If that’s a bit rich for your blood, you should also look into the TSA PreCheck program. It’s fantastic. It lets you walk through an old-style, door-frame-type security scanner — without removing your laptop, coat, shoes, belt or watch. The details are in my April 2012 post here; since then, PreCheck has spread to more airports and airlines.
* Carry a butterfly laptop bag. You don’t have to take your laptop out of its bag to go through security. T.S.A.-approved bags keep the laptop in a flat compartment of its own, easily visible to the scanners. So you don’t need to fuss with plastic bins or worrying about leaving your laptop behind (it happens). Here’s the one I bought.
* Don’t take out the Kindle or tablet. E-book readers, iPads and other tablets don’t have to come out of your carry-on bag to go through security. Don’t waste your time, and everyone else’s, by unpacking and repacking it.
* Know what the scanner cares about. Most major airports now use the millimeter-wave scanning booths — you know, the ones where you stand still with your arms in the air like you’re being mugged. (They often bear the unfortunate, but apropos, name Rapiscan.) Many travelers are unduly terrified of these things. They take off their watches, rings, necklaces, glasses, belts and anything with metal — and thereby hold up the whole line.
In fact, that’s unnecessary. Jewelry and glasses don’t trigger the alarm. Neither do watches, unless they’re the gigantic he-man metal-hunk style. Leave them on. (I also leave my belt on. About once in 10 times, the agent on the far side of the booth asks to pass his hand-held scanner over my belt buckle, but that’s about it.)
* Be brave in repacking the overhead bins. Ever since the airlines started charging for luggage, people began carrying more hand-held luggage. Those overhead bins fill up, and the next thing you know, you’re being asked to check your carry-on! That means 25 minutes of extra waiting when you land.
Here’s the thing, though: you can almost always make room for one more bag by rearranging stuff that other people have already put up in the overhead bins. You see the flight attendants do it all the time; why shouldn’t you?
For example, you’ll frequently see an overcoat lying there, occupying enough space for an entire roll-on bag. Or a shopping bag, briefcase or backpack laid horizontally that could stand upright and take up a lot less space.
If it’s worth it to you to avoid the 25-minute wait in baggage claim, it’s possible to overcome your instinctive fear of touching other people’s things. Target your spot in the bin, ask the people sitting there politely if you can adjust their stuff, then do it (when you’re not blocking the aisle, of course!). For example, you can often slip your roll-in bag beneath someone’s jacket. It’s amazing how often you can find room if you really try.

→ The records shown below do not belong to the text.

(** * Dual-pane file manager: the copy / move engine of [file_mgmt4.py]

    A shallow embedding of the transfer code of the dual-pane file manager
    ([Pane._set_progress], [Pane._reset_progress], [Pane.get_selected_paths],
    [Pane._parse_entry_to_name], [Pane.list_all],
    [Pane.update_list_with_progress] and [DualPaneFileManager._copy_files],
    [_move_files], [_copy_with_progress], [_collect_all_files]) together
    with the properties its specification states about it.

    The program is a Tk application working on the machine's file system.
    - The file system is a tree of named nodes: regular files with their
      bytes, directories with their entries in listing order, and special
      nodes (sockets).  Exceptions of the file-system calls come from the
      shape of the tree: a missing path, a directory or a file in the
      way, a socket.  Permissions, links, device files and pipes, times
      and other processes changing the tree are not part of the model,
      nor are paths with a component [..].
    - The two panes and the file system form the world the methods act
      on.  Of a pane the model keeps its directory, the rows selected in
      its list box, and the value and maximum of its progress bar; the
      text and colours of the widgets are left out.
    - A method is a computation in a state-and-exception monad over the
      world: a Python exception leaves in place what was done before it,
      as in the program.  The calls that reach the user or that the
      properties count (progress updates, message boxes, [copystat],
      [unlink]) are logged in the order they are made.
    - Numbers shown by the progress bar are rationals; the program uses
      Python floats for the fraction of a file copied.
    - Beyond the transfer code the development covers the rows of the
      listings ([list_all], [sort_files_size]) and how they are parsed
      back, navigation ([go_up], [_on_double_click]), [clear_pane] and
      [delete_selected_with_confirm], with properties read off the
      code. *)

From Stdlib Require Import List String Ascii Bool Arith ZArith NArith QArith Lia.
From Stdlib.Strings Require Import Byte.
From Stdlib Require Decimal DecimalString.
Import ListNotations.
Close Scope Q_scope.
Open Scope string_scope.
Open Scope list_scope.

* Pack noise-canceling headphones, or cheap foam earplugs. Airplane cabins are loud. I can’t imagine that it’s good for your hearing to sit there for hours without ear protection, especially if you fly a lot. If you don’t plan to listen to music, those cheap drugstore earplugs cut down on the sound by more than half. If those are a little goofy looking for you, you can also invest in noise-canceling headphones. (Here’s my most recent roundup.)
Flying is still expensive, annoying and environmentally damaging. But if you have to fly, at least these tips can help you make flying less frustrating.